The schematic illustration of MM shearing is shown in Fig. 1. The shaded part of the tool and die is the cutting edge. Firstly, sheet metal is held firmly by the sheet holder and die. When fixed sheet metal is moved in the arrow direction in Fig. 1, it is pushed down in the vertical direction by the tool. The sheet metal which remains between the sheet holder and die is cut by the cutting edge of the tool in the longitudinal direction. On the other hand, the chip is cut by the cutting edge of the die in the vertical direction. The structure of MM shearing is very simple in that it uses only a tool, sheet holder and die besides the moving apparatus. The present paper focuses upon the effect of clearance C_l, which was defined as the distance between the tool and die edges as shown in Fig. 1. A photograph of the experimental set-up is shown in Fig. 2. A milling machine is used for feeding the sheet metal in the horizontal direction. When the sheet metal is cut, horizontal and vertical cutting forces act on the tool edge. The horizontal cutting force F_h and vertical cutting force F_v are measured by two load cells as shown in Fig. 2.

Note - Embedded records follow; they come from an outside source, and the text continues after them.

Lemma row_tokens_not_str f sep c : as_str c = None → row_tokens f sep c = [NaN].
Proof.
  intros Hc.
  assert (row_tokens SkillBase sep c = [NaN]) as Hbase.
  { cbn. unfold skills_tokens. rewrite pieces_not_str by done.
    cbn [fmap list_fmap compose]. unfold skills_piece. cbn [sub_cell str_method replace_value].
    by rewrite replace_token_NaN. }
  destruct f; [| | |done|]; cbn; unfold city_tokens, country_tokens, list_tokens,
    skills_extra_tokens.
  - rewrite pieces_not_str by done. cbn [fmap list_fmap compose].
    unfold city_piece. destruct c; [done| |];
      cbn [str_method sub_cell replace_value]; by rewrite replace_token_NaN.
  - rewrite pieces_not_str by done. cbn [fmap list_fmap compose].
    unfold country_piece. destruct c; [done| |];
      cbn [str_method sub_cell replace_value]; by rewrite replace_token_NaN.
  - rewrite pieces_not_str by done. by destruct c.
  - cbn in Hbase. rewrite Hbase, row_agg_NaN by apply list_elem_of_here.
    rewrite pieces_not_str by done. cbn [fmap list_fmap]. by rewrite prefix_token_NaN.
Qed.

Lemma row_of_not_str f sep c : as_str c = None → row_of f sep c = NaN.
Proof.
  intros Hc. unfold row_of. rewrite row_tokens_not_str by done.
  apply row_agg_NaN, list_elem_of_here.
Qed.

(** ** Joining a set *)

Lemma mapM_as_str (xs : list cell) (l : list string) :
  mapM as_str xs = Some l ↔ xs = Str <$> l.
Proof.
  rewrite mapM_Some. split.
  - induction 1 as [|x y xs l Hxy _ IH]; [done|].
    destruct x; simplify_eq/=. by f_equal.
  - intros ->. induction l; by constructor.
Qed.

(** A row that comes out as a string is the join of its tokens, each once,
    and none of its tokens is missing. *)
Lemma row_agg_Str_inv tokens s :
  row_agg tokens = Str s →
  ∃ l, s = join ";" l ∧ NoDup l ∧ (∀ t, t ∈ l ↔ Str t ∈ tokens) ∧ NaN ∉ tokens.
Proof.
  unfold row_agg, join_set. intros H.
  destruct (mapM as_str (elements _)) as [l|] eqn:E; [|done].
  injection H as <-. apply mapM_as_str in E.
  exists l. split; [done|]. split; [|split].
  - eapply (NoDup_fmap_1 Str). rewrite <-E. apply NoDup_elements.
  - intros t. rewrite <-(elem_of_list_to_set (C:=gset cell)), <-elem_of_elements, E.
    rewrite list_elem_of_fmap. split; [by exists t|].
    by intros (t' & [= ->] & Ht').
  - rewrite <-(elem_of_list_to_set (C:=gset cell)), <-elem_of_elements, E.
    rewrite list_elem_of_fmap. by intros (t' & Hnan & _).
Qed.

(** A row whose tokens are all strings comes out as a string. *)
Lemma row_agg_strings tokens :
  Forall (λ c, is_Some (as_str c)) tokens →
  ∃ l, row_agg tokens = Str (join ";" l) ∧ NoDup l ∧ (∀ t, t ∈ l ↔ Str t ∈ tokens).
Proof.
  intros Hs.
  assert (is_Some (mapM as_str (elements (list_to_set tokens : gset cell)))) as [l E].
  { apply mapM_is_Some, Forall_forall. intros c Hc%elem_of_elements%elem_of_list_to_set.
    rewrite Forall_forall in Hs. by apply Hs. }
  assert (row_agg tokens = Str (join ";" l)) as Hrow.
  { unfold row_agg, join_set. by rewrite E. }
  destruct (row_agg_Str_inv _ _ Hrow) as (l' & Hj & Hnd & Hin & _).
  exists l'. by rewrite Hrow, Hj.
Qed.

(** ** Tokens without [";"] *)

Lemma no_semicolon_strip c : no_semicolon c → no_semicolon (str_method strip c).
Proof. destruct c; cbn; [apply contains_strip|done|done]. Qed.
Lemma no_semicolon_upper c : no_semicolon c → no_semicolon (str_method upper c).
Proof. destruct c; cbn; [apply contains_upper|done|done]. Qed.
Lemma no_semicolon_sub_cell cls c : no_semicolon c → no_semicolon (sub_cell cls c).
Proof. destruct c; cbn; [apply contains_remove_chars|done|done]. Qed.
Lemma no_semicolon_blank c : no_semicolon c → no_semicolon (replace_value [""] NaN c).
Proof. destruct c; cbn; [by case_bool_decide|done|done]. Qed.

Lemma replace_token_cases m c :
  replace_token m c = c ∨ ∃ k, k ∈ m.*1 ∧ replace_token m c = Str k.
Proof.
  unfold replace_token. revert c.
  induction m as [|[k vs] m IH]; intros c; [by left|].
  cbn [foldl]. rewrite fmap_cons.
  destruct (IH (replace_value vs (Str k) c)) as [->|(k' & Hk' & ->)].
  - destruct c as [x| |z]; cbn; [|by left..].
    case_bool_decide; [right|by left]. exists k. split; [apply list_elem_of_here|done].
  - right. exists k'. split; [by apply list_elem_of_further|done].
Qed.

Lemma prefix_token_cases d c :
  prefix_token d c = c ∨ ∃ v, v ∈ d.*2 ∧ prefix_token d c = Str v.
Proof.
  unfold prefix_token. revert c.
  induction d as [|[k v] d IH]; intros c; [by left|].
  cbn [foldl]. rewrite fmap_cons.
  destruct (IH (replace_if_startswith c k v)) as [->|(v' & Hv' & ->)].
  - destruct c as [x| |z]; cbn; [|by left..].
    destruct (startswith x k); [right|by left].
    exists v. split; [apply list_elem_of_here|done].
  - right. exists v'. split; [by apply list_elem_of_further|done].
Qed.

Lemma no_semicolon_replace_token m c :
  Forall (λ k, contains ";" k = false) m.*1 →
  no_semicolon c → no_semicolon (replace_token m c).
Proof.
  intros Hm Hc. destruct (replace_token_cases m c) as [->|(k & Hk & ->)]; [done|].
  rewrite Forall_forall in Hm. by apply Hm.
Qed.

In the present study, the tool angle was set at either 25 or 45 degrees, which are within the suitable range found in the previous research. The material of the tool, sheet holder and die are die steel SKD11 (JIS, Japanese Industrial Standard). The length of tool S_l was 16.0 mm, and the width of tool S_w was 3.2 mm. The experimental material of the sheet metal was A1100 (JIS), of which tensile strength _B was 138 MPa, and total elongation was 16%. The length l of the test piece of sheet metal was 80 mm, the width w was 60 mm, and the thickness was 1.5 mm. The cutting velocity v_s was a constant 170 mm/min. The clearance of the tool and die was from 0 to 0.3 mm. Experiments were carried out in order to clarify the effect of clearance. The experimental conditions are summarized in Table 1.

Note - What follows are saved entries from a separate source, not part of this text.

(** A library that leaves the text as it is, finds [cites] in any text
    and resolves them to the items [resolved]. *)
Definition lib_returning (cites : list Cite) (resolved : list Resolved)
  : Eyecite :=
  {| clean_text := fun text _ => Ok text;
     get_citations := fun _ => Ok cites;
     resolve_citations := fun _ => Ok resolved |}.

Definition roe_resolved : list Resolved :=
  [ {| resolved_str := cite_str roe; resolved_antecedent := None |};
    {| resolved_str := cite_str id_cite;
       resolved_antecedent := Some (as_value roe) |} ].

(** The two citations, the second resolved to the first. *)
Definition lib : Eyecite := lib_returning [roe; id_cite] roe_resolved.

(** The two records the script makes of them. *)
Definition roe_record : CitationObj :=
  {| index := 0;
     raw := py "410 U.S. 113";
     citation_type := py "FULL_CASE";
     volume := Some (py "410");
     reporter := Some (py "U.S.");
     page := Some (py "113");
     pinpoint := None;
     year := Some (py "1973");
     court := None;
     plaintiff := Some (py "Roe");
     defendant := Some (py "Wade");
     case_name := Some (py "Roe v. Wade");
     span := Some [14; 26];
     antecedent := None |}.

Definition id_record_at (i : Z) : CitationObj :=
  {| index := i;
     raw := py "Id. at 120";
     citation_type := py "ID";
     volume := None; reporter := None; page := None;
     pinpoint := Some (py "at 120");
     year := None; court := None;
     plaintiff := None; defendant := None;
     case_name := None;
     span := Some [35; 38];
     antecedent := Some (py "410 U.S. 113") |}.

Definition id_record : CitationObj := id_record_at 1.

(** A library whose cleaning step raises an exception with no message,
    as [raise ValueError()] or a failed bare [assert] does. *)
Definition silent_lib : Eyecite :=
  {| clean_text := fun _ _ => Raise (Exception []);
     get_citations := get_citations lib;
     resolve_citations := resolve_citations lib |}.

(** A citation whose plaintiff came out as the empty string. *)
Definition nameless : Cite :=
  {| cite_type := FullCaseCitation;
     cite_str := py "410 U.S. 113";
     cite_groups := NoAttr;
     cite_metadata :=
       AttrVal (MetaObject
                  (<[py "plaintiff" := Some []]>
                     (<[py "defendant" := Some (py "Wade")]> ∅)));
     cite_span := None |}.

Definition nameless_record : CitationObj :=
  {| index := 0;
     raw := py "410 U.S. 113";
     citation_type := py "FULL_CASE";
     volume := None; reporter := None; page := None;
     pinpoint := None; year := None; court := None;
     plaintiff := Some [];
     defendant := Some (py "Wade");
     case_name := None;
     span := None;
     antecedent := None |}.

(** A citation whose [span()] returns an end before the start. *)
Definition backwards : Cite :=
  {| cite_type := OtherType (py "UnknownCitation");
     cite_str := py "113";
     cite_groups := AttrNone;
     cite_metadata := AttrNone;
     cite_span := Some (Ok (5, 3)) |}.

Definition backwards_record : CitationObj :=
  {| index := 0;
     raw := py "113";
     citation_type := py "UNKNOWN";
     volume := None; reporter := None; page := None;
     pinpoint := None; year := None; court := None;
     plaintiff := None; defendant := None;
     case_name := None;
     span := Some [5; 3];
     antecedent := None |}.

(** A citation whose [span()] raises. *)
Definition broken : Cite :=
  {| cite_type := ShortCaseCitation;
     cite_str := py "410 U.S., at 120";
     cite_groups := NoAttr;
     cite_metadata := NoAttr;
     cite_span := Some (Raise (Exception (py "no token"))) |}.

End Sample.

(** * Properties *)

(** ** Whitespace *)

Lemma lstrip_nil (s : pystr) : lstrip s = [] <-> whitespace_only s.
Proof.
  unfold whitespace_only.
  induction s as [|c s IH]; simpl.
  - split; [constructor | reflexivity].
  - destruct (isspace c) eqn:Hc.
    + rewrite IH. split; [by constructor | by inversion 1].
    + split; [discriminate | inversion 1; congruence].
Qed.

Lemma lstrip_not_space (s : pystr) (c : N) (s' : pystr) :
  lstrip s = c :: s' -> isspace c = false.
Proof.
  induction s as [|d s IH]; simpl; [discriminate|].
  destruct (isspace d) eqn:Hd; [exact IH|].
  intros [= <- _]. exact Hd.
Qed.

Lemma strip_nil (s : pystr) : strip s = [] <-> whitespace_only s.
Proof.
  unfold strip, rstrip. split.
  - intros H.
    assert (Hr : lstrip (rev (lstrip s)) = []).
    { rewrite <- (rev_involutive (lstrip (rev (lstrip s)))), H. reflexivity. }
    apply lstrip_nil in Hr.
    apply Forall_rev in Hr. rewrite rev_involutive in Hr.
    destruct (lstrip s) as [|c s'] eqn:Hs.
    + by apply lstrip_nil.
    + apply lstrip_not_space in Hs. inversion Hr; congruence.
  - intros H. apply lstrip_nil in H. rewrite H. reflexivity.
Qed.

Lemma str_bool_strip (s : pystr) :
  str_bool (strip s) = false <-> whitespace_only s.
Proof.
  rewrite <- strip_nil. destruct (strip s); simpl; split; congruence.
Qed.

(** ** The conversion loop *)

Lemma for_loop_convert amap (cites : list Cite) :
  forall (i : nat) (acc rs : list CitationObj),
    for_loop (fun results '(i, cite) =>
                rbind (convert amap i cite)
                      (fun citation_obj => Ok (results ++ [citation_obj])))
             (enumerate_from i cites) acc = Ok rs ->
    exists new,
      rs = acc ++ new /\
      length new = length cites /\
      forall k c, cites !! k = Some c ->
        exists r, new !! k = Some r /\ convert amap (i + k) c = Ok r.
Proof.
  induction cites as [|c cites IH]; intros i acc rs; simpl.
  - intros [= <-]. exists []. rewrite app_nil_r. by repeat split.
  - destruct (convert amap i c) as [o|e] eqn:Ho; simpl; [|discriminate].
    intros H. apply IH in H as (new & -> & Hlen & Hnew).
    exists (o :: new). rewrite <- app_assoc. simpl.
    repeat split; [by rewrite Hlen|].
    intros [|k] c' Hk; simpl in *.
    + injection Hk as <-. exists o. by rewrite Nat.add_0_r.
    + destruct (Hnew k c' Hk) as (r & Hr & Hc). exists r.
      by rewrite Nat.add_succ_r.
Qed.

Lemma convert_all_ok amap (cites : list Cite) (rs : list CitationObj) :
  convert_all amap cites = Ok rs ->
  length rs = length cites /\
  forall k c, cites !! k = Some c ->
    exists r, rs !! k = Some r /\ convert amap k c = Ok r.
Proof.
  unfold convert_all, enumerate. intros H.
  apply for_loop_convert in H as (new & -> & Hlen & Hnew).
  simpl. split; [exact Hlen|]. exact Hnew.
Qed.

(** Every record comes from the citation at its own position. *)
Lemma convert_all_lookup amap (cites : list Cite) (rs : list CitationObj) :
  convert_all amap cites = Ok rs ->
  forall k r, rs !! k = Some r ->
    exists c, cites !! k = Some c /\ convert amap k c = Ok r.
Proof.
  intros H k r Hr. apply convert_all_ok in H as [Hlen Hall].
  destruct (cites !! k) as [c|] eqn:Hc.
  - destruct (Hall k c Hc) as (r' & Hr' & Hconv).
    exists c. split; [reflexivity|]. congruence.
  - apply lookup_ge_None in Hc. apply lookup_lt_Some in Hr. lia.
Qed.

(** ** Runs of the extraction *)

Lemma extract_citations_ok lib text calls0 rs calls1 :
  extract_citations lib text calls0 = (Ok rs, calls1) ->
  exists cleaned cites resolved,
    clean_text lib text clean_steps = Ok cleaned /\
    get_citations lib cleaned = Ok cites /\
    resolve_citations lib cites = Ok resolved /\
    convert_all (build_antecedent_map resolved) cites = Ok rs /\
    calls1 = calls0 ++ [CleanText text clean_steps; GetCitations cleaned;
                        ResolveCitations cites].
Proof.
  unfold extract_citations, bind, invoke, lift, ret, clean_steps.
  destruct (clean_text lib text _) as [cleaned|] eqn:H1; [|discriminate].
  destruct (get_citations lib cleaned) as [cites|] eqn:H2; [|discriminate].
  destruct (resolve_citations lib cites) as [resolved|] eqn:H3; [|discriminate].
  destruct (convert_all _ cites) as [rs'|] eqn:H4; [|discriminate].
  intros [= <- <-]. exists cleaned, cites, resolved.
  repeat split; try assumption. by rewrite <- !app_assoc.
Qed.

Lemma extract_citations_raise_or_ok lib text calls0 :
  (exists rs calls1, extract_citations lib text calls0 = (Ok rs, calls1)) \/
  (exists e calls1, extract_citations lib text calls0 = (Raise e, calls1)).
Proof.
  destruct (extract_citations lib text calls0) as [[rs|e] calls1]; eauto.
Qed.

(** ** Reading the printed document *)

Lemma fields_get_here (k : pystr) (v : json) rest :
  fields_get ((k, v) :: rest) k = Some v.
Proof. simpl. by rewrite decide_True. Qed.

Lemma fields_get_next (k k' : pystr) (v : json) rest :
  k <> k' -> fields_get ((k, v) :: rest) k' = fields_get rest k'.
Proof. intros H. simpl. by rewrite decide_False. Qed.

Lemma json_opt_str_inj (a b : option pystr) :
  json_opt_str a = json_opt_str b -> a = b.
Proof. destruct a, b; simpl; congruence. Qed.

Lemma map_injective {A B} (f : A -> B) :
  (forall x y, f x = f y -> x = y) ->
  forall l l' : list A, f <$> l = f <$> l' -> l = l'.
Proof.
  intros Hf l. induction l as [|x l IH]; intros [|y l']; simpl;
    try congruence.
  intros [= H1 H2]. f_equal; [by apply Hf | by apply IH].
Qed.

Lemma map_JInt_inj (l l' : list Z) :
  JInt <$> l = JInt <$> l' -> l = l'.
Proof. apply map_injective. congruence. Qed.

3. Experimental Result and Discussion

Fig. 3 shows the effect of clearance on cutting forces F_h and F_v. The vertical cutting force F_v was almost constant regardless of clearance C_l. The horizontal cutting force F_h was larger when clearance C_l was less than 0.1 mm. The reason can be described that a decrease of clearance C_l increases the area fraction of the sheared surface, which leads to an increase of cutting force F_h.

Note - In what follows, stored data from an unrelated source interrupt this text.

(** ** Failures *)

(** A loop that raised: it raised [OSError], at a date whose slice could
    not be created, after the turns for the dates before it went through;
    the dates after it were not looked at. *)
Lemma for_each_archive_raise df dates w w' e :
  for_each dates (archive_date df) w = (w', Raise e) →
  e = OSError
  ∧ ∃ before d after,
      dates = (before ++ d :: after)%list
      ∧ for_each before (archive_date df) w = (w', Ok tt)
      ∧ history w' !! history_name d = None
      ∧ history_name d ∈ unwritable w'.
Proof.
  revert w. induction dates as [|date dates IH]; intros w H; simpl in *; [done|].
  unfold bind in H.
  destruct (archive_date_cases df date w) as [[E Hs]|[(E & Hn & Hu)|(E & Hn & Hu)]];
    rewrite E in H.
  - destruct (IH _ H) as (-> & before & d & after & -> & Hb & Hd & Hu).
    split; [done|]. exists (date :: before), d, after.
    repeat split; try done. simpl. unfold bind. by rewrite E.
  - simplify_eq. split; [done|]. by exists [], date, dates.
  - destruct (IH _ H) as (-> & before & d & after & -> & Hb & Hd & Hu').
    split; [done|]. exists (date :: before), d, after.
    repeat split; try done. simpl. unfold bind. by rewrite E.
Qed.






(** ** More on the archiver *)

(** Whatever way the loop ends, a file of the store was there before or is
    the slice of one of the dates, holding the rows of that date. *)
Lemma for_each_archive_from df dates w w' r :
  for_each dates (archive_date df) w = (w', r) →
  ∀ file c, history w' !! file = Some c →
    history w !! file = Some c
    ∨ ∃ d, d ∈ dates ∧ file = history_name d ∧ c = Table (on_date d df).
Proof.
  intros H file c Hc. destruct r as [[]|e].
  - by apply (for_each_archive_ok _ _ _ _ H).
  - destruct (for_each_archive_raise _ _ _ _ _ H) as (_ & before & d & after & -> & Hb & _).
    destruct (for_each_archive_ok _ _ _ _ Hb) as [_ Hfrom].
    destruct (Hfrom _ _ Hc) as [?|(d0 & Hd0 & ? & ?)]; [by left|].
    right. exists d0. split; [|done]. apply elem_of_app. by left.
Qed.


(** X1. What a run of the archiver that reached its end leaves: every
    file that was there is kept as it was, every date of the report that
    had no slice has one, holding the rows of the report of that date, and
    no other file appears. *)
Theorem archive_result (w w' : World) (df : DataFrame) :
  process_consolidated_file w = (w', Ok df) →
  report w' = report w ∧ unwritable w' = unwritable w
  ∧ (∀ file c, history w !! file = Some c → history w' !! file = Some c)
  ∧ (∀ date, date ∈ Date <$> df → history w !! history_name date = None →
       history w' !! history_name date = Some (Table (on_date date df)))
  ∧ (∀ file, history w !! file = None →
       (∀ date, date ∈ Date <$> df → file ≠ history_name date) →
       history w' !! file = None).
Proof.
  intros H. apply process_consolidated_file_ok in H as [_ H].
  destruct (for_each_archive _ _ _ _ _ H) as (Hr & Hu & Hsub & _).
  destruct (for_each_archive_ok _ _ _ _ H) as [Hall Hfrom].
  repeat split; try done.
  - intros file c Hc. by eapply lookup_weaken.
  - intros date Hd Hnone. apply elem_of_unique, Hall in Hd as [c Hc].
    destruct (Hfrom _ _ Hc) as [Hw|(d & _ & Heq & ->)]; [congruence|].
    apply history_name_inj in Heq as <-. done.
  - intros file Hnone Hother.
    destruct (history w' !! file) as [c|] eqn:Hc; [|done].
    destruct (Hfrom _ _ Hc) as [Hw|(d & Hd & -> & _)]; [congruence|].
    exfalso. apply (Hother d); [|done]. by apply elem_of_unique.
Qed.

(** X2. The report is read and all its dates are rewritten before the
    first slice is written: without the report, with a report that does not
    parse, or with one row whose date pandas cannot read, the archiver
    raises and leaves the file system as it is: nothing is written, not
    even the slices of the rows whose dates are fine. *)
Theorem archive_all_or_nothing (w : World) :
  (report w = None →
     process_consolidated_file w = (w, Raise FileNotFoundError))
  ∧ (report w = Some Garbage →
       ∃ e, process_consolidated_file w = (w, Raise e))
  ∧ (∀ raw x, report w = Some (Table raw) → x ∈ raw →
       to_datetime (strip (before_GMT (Date x))) = None →
       ∃ e, process_consolidated_file w = (w, Raise e)).
Proof.
  split; [apply process_consolidated_file_no_report|]. split.
  - intros H. eexists.
    unfold process_consolidated_file, bind, read_report. by rewrite H.
  - intros raw x Hrep Hx Hbad.
    unfold process_consolidated_file, bind, read_report. rewrite Hrep. simpl.
    destruct (map_M_normalize_row raw) as (rn & He & Hn). rewrite Hn.
    destruct rn as [df|e]; [|by eexists].
    exfalso. specialize (Hn w). apply map_M_normalize_row_ok in Hn.
    apply list_elem_of_lookup in Hx as [i Hi].
    destruct (Forall2_lookup_l _ _ _ _ _ Hn Hi) as (r & _ & d & Hd & _).
    congruence.
Qed.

Fig. 4 shows the effect of clearance on the area fraction of sheared and fractured surfaces. The cut surfaces with tool angle of 25 degrees and 45 degrees together consisted of only sheared surfaces when clearance C_l was 0. With the increase of clearance C_l, the area fraction of the fractured surface increased and the area fraction of the sheared surface decreased. The area fraction of the fractured surface reached about 65% in the case with clearance C_l of 0.3 mm. Fig. 5 shows the cut surface and cross section with tool angle of 25 degrees. When clearance C_l is 0, the initial crack which appeared around the die cutting edge did not continue during shearing. Thus, the cut surface consisted of only a sheared surface. On the other hand, the crack from the die cutting edge appeared earlier when clearance C_l was large. As a result, with the increase of clearance C_l, the area fraction of the fractured surface increased, and the area fraction of the sheared surface decreased. This tendency has also been observed in the result with tool angle of 45 degrees as shown in Fig. 6.

4. Conclusion

A new shearing method for sheet metal with horizontal tool movement was named MM shearing invented by Dr. Murata. The effect of clearance on cutting force, cut surface, burr height, surface roughness and so on were examined by experimental method.